Maxxi, l’apertura slitterà a dopo l’estate

L’annuncio della direttrice per l’Architettura, Guccione. L’emergenza pandemia ha costretto a modificare i programmi
L’AQUILA. Aprirà dopo l’estate il Maxxi L’Aquila. Ad annunciarlo è la direttrice del museo romano per la sezione Architettura, Margherita Guccione, intervistata da Jenny Dogliani nel numero di maggio del Giornale dell’arte, all’interno di uno speciale sull’Abruzzo che vede protagonista anche il Munda. Il Covid-19, dunque, sembra aver fatto slittare la data inizialmente fissata al 21 giugno. D’altra parte, Palazzo Ardinghelli, sede del nuovo museo, doveva essere consegnato al Maxxi lo scorso 31 marzo, ma i lavori, interrotti per quasi due mesi, sono ancora da terminare. Ad aggravare la situazione anche la prematura scomparsa del responsabile unico del procedimento Claudio Finarelli. Insomma, che potesse essere mantenuta la data del 21 giugno era improbabile, ma la conferma ufficiale ancora non c’era stata. Anche sul sito del museo solo da qualche giorno, nella pagina dedicata al progetto nel capoluogo abruzzese, si legge “prossima apertura”. Per il momento non è possibile sapere quando il museo diverrà realtà. Il Maxxi L’Aquila, sulla cui apertura si sono levate anche voci contrarie, sta cercando di superare gli ultimi ostacoli.

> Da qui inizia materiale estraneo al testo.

(** * Comparison statistics over car listings

    A shallow embedding of the statistics computation of
    [GET /cars/{car_id}/compare] (app/main.py, [compare_car_listings]),
    of the helper the integration tests check instead
    (tests/integration/test_car_compare.py, [compute_comparison_stats]),
    and of the price and mileage validators of the listing schemas
    (app/schemas/listing.py).  Further on come the other car and
    listing handlers of app/main.py, the string validators of the
    schemas, and the parser of the VIN decoder's response
    (app/services/vin_decoder.py).

    Numbers are the ones Python has: a [float] is an IEEE 754 binary64
    value (Rocq's primitive floats, the same format and the same
    round-to-nearest-even operations), an [int] is an unbounded integer
    ([Z]).  Python exceptions are values of an error monad, so that
    "does not raise" is a statement one can prove. *)

From Stdlib Require Import ZArith List Bool Lia Floats String Permutation.
Import ListNotations.

Set Implicit Arguments.

(* ================================================================== *)
(** * The Python runtime the code relies on *)
(* ================================================================== *)

Module Py.

(** Exceptions the builtins used below can raise. *)
Inductive exn : Type :=
| ZeroDivisionError
| ValueError (msg : string)
| IndexError
| TypeError.

Inductive result (A : Type) : Type :=
| Ok (a : A)
| Raise (e : exn).
Arguments Ok {A} a.
Arguments Raise {A} e.

Definition bind {A B : Type} (r : result A) (k : A -> result B) : result B :=
  match r with
  | Ok a => k a
  | Raise e => Raise e
  end.

(** A list comprehension whose element expression may raise. *)
Fixpoint comprehension {A B : Type} (f : A -> result B) (xs : list A)
  : result (list B) :=
  match xs with
  | [] => Ok []
  | x :: rest =>
      bind (f x) (fun y =>
      bind (comprehension f rest) (fun ys => Ok (y :: ys)))
  end.

(** [len]. *)
Definition len {A : Type} (xs : list A) : Z := Z.of_nat (List.length xs).

(** Conversion of an [int] to [float], correctly rounded.  CPython
    raises OverflowError where this yields an infinity, that is from
    about 1.8e308 on; mileages come from an INTEGER column and counts
    are list lengths. *)
Definition float_of_int (n : Z) : float :=
  SF2Prim (binary_normalize prec emax n 0 false).

(** [x / n] for a float [x] and an int [n]. *)
Definition truediv (x : float) (n : Z) : result float :=
  if (n =? 0)%Z then Raise ZeroDivisionError
  else Ok (x / float_of_int n)%float.

(** [x / n] where [n] may be [None]. *)
Definition truediv_opt (x : float) (n : option Z) : result float :=
  match n with
  | Some m => truediv x m
  | None => Raise TypeError
  end.

(** Truth value of a float: only zeros are false. *)
Definition truthy (x : float) : bool := negb (x =? 0)%float.
(* ===== verification/_CoqProject ===== *)
-Q . S2P
Prelude.v
Order.v
Double.v
Rng.v
Distributions.v
DoubleOrder.v
Benchmark.v
MemoryPool.v
PriceLevels.v
OrderBook.v
BookInvariant.v
WfCheck.v
Matching.v
ProcessOrder.v
Cancel.v
Refinement.v
Simulator.v
Main.v
Seeded.v
Scenarios.v
Findings.v
Witnesses.v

COME SARÀ. In ogni caso, a rassicurare sull’apertura del museo è la stessa Guccione, che nell’intervista spiega: “Al piano terra è sistemata l’accoglienza, con un’area di accesso e una serie di spazi per attività condotte insieme agli altri soggetti del territorio, più una sala multifunzionale per presentare libri, organizzare piccoli eventi, attivare corsi di didattica, workshop con l’Accademia di Belle Arti, le scuole e le associazioni locali. Sempre al piano terra è previsto un bookshop per mettere a disposizione i cataloghi, la guida al Maxxi che stiamo preparando e i cataloghi delle mostre che si svolgeranno a Roma e all’Aquila”. Le risorse pubbliche già stabilite nel primo triennio per l’avvio del progetto ammontano complessivamente a 2 milioni l’anno.
LE OPERE. La direttrice fa anche il punto sulle opere che verranno esposte: “È prevista la realizzazione di cinque committenze site specific affidate ad artisti italiani per arricchire il palazzo di opere progettate appositamente. Il primo che mi piace citare è un grande artista abruzzese, Ettore Spalletti, da poco scomparso, ma che ha fatto in tempo a progettare un’opera che si sta realizzando per la cappella del piano nobile. Gli altri artisti sono Elisabetta Benassi, Daniela De Lorenzo, Alberto Garutti, Nunzio. Inoltre si aggiunge Anastasia Potemkina, un’artista russa selezionata d’accordo con la V-A-C Foundation di Mosca, per sancire il ruolo fondamentale che la Russia ha svolto per il recupero del palazzo. Infine, un’ultima committenza nata in occasione della mostra dedicata a Paolo Pellegrin, è un suo lavoro sulla rinascita dell’Aquila. Sullo stesso tema anche una serie fotografica di Stefano Cerio. Le opere saranno esposte per un lungo periodo e fanno parte della collezione del Maxxi”.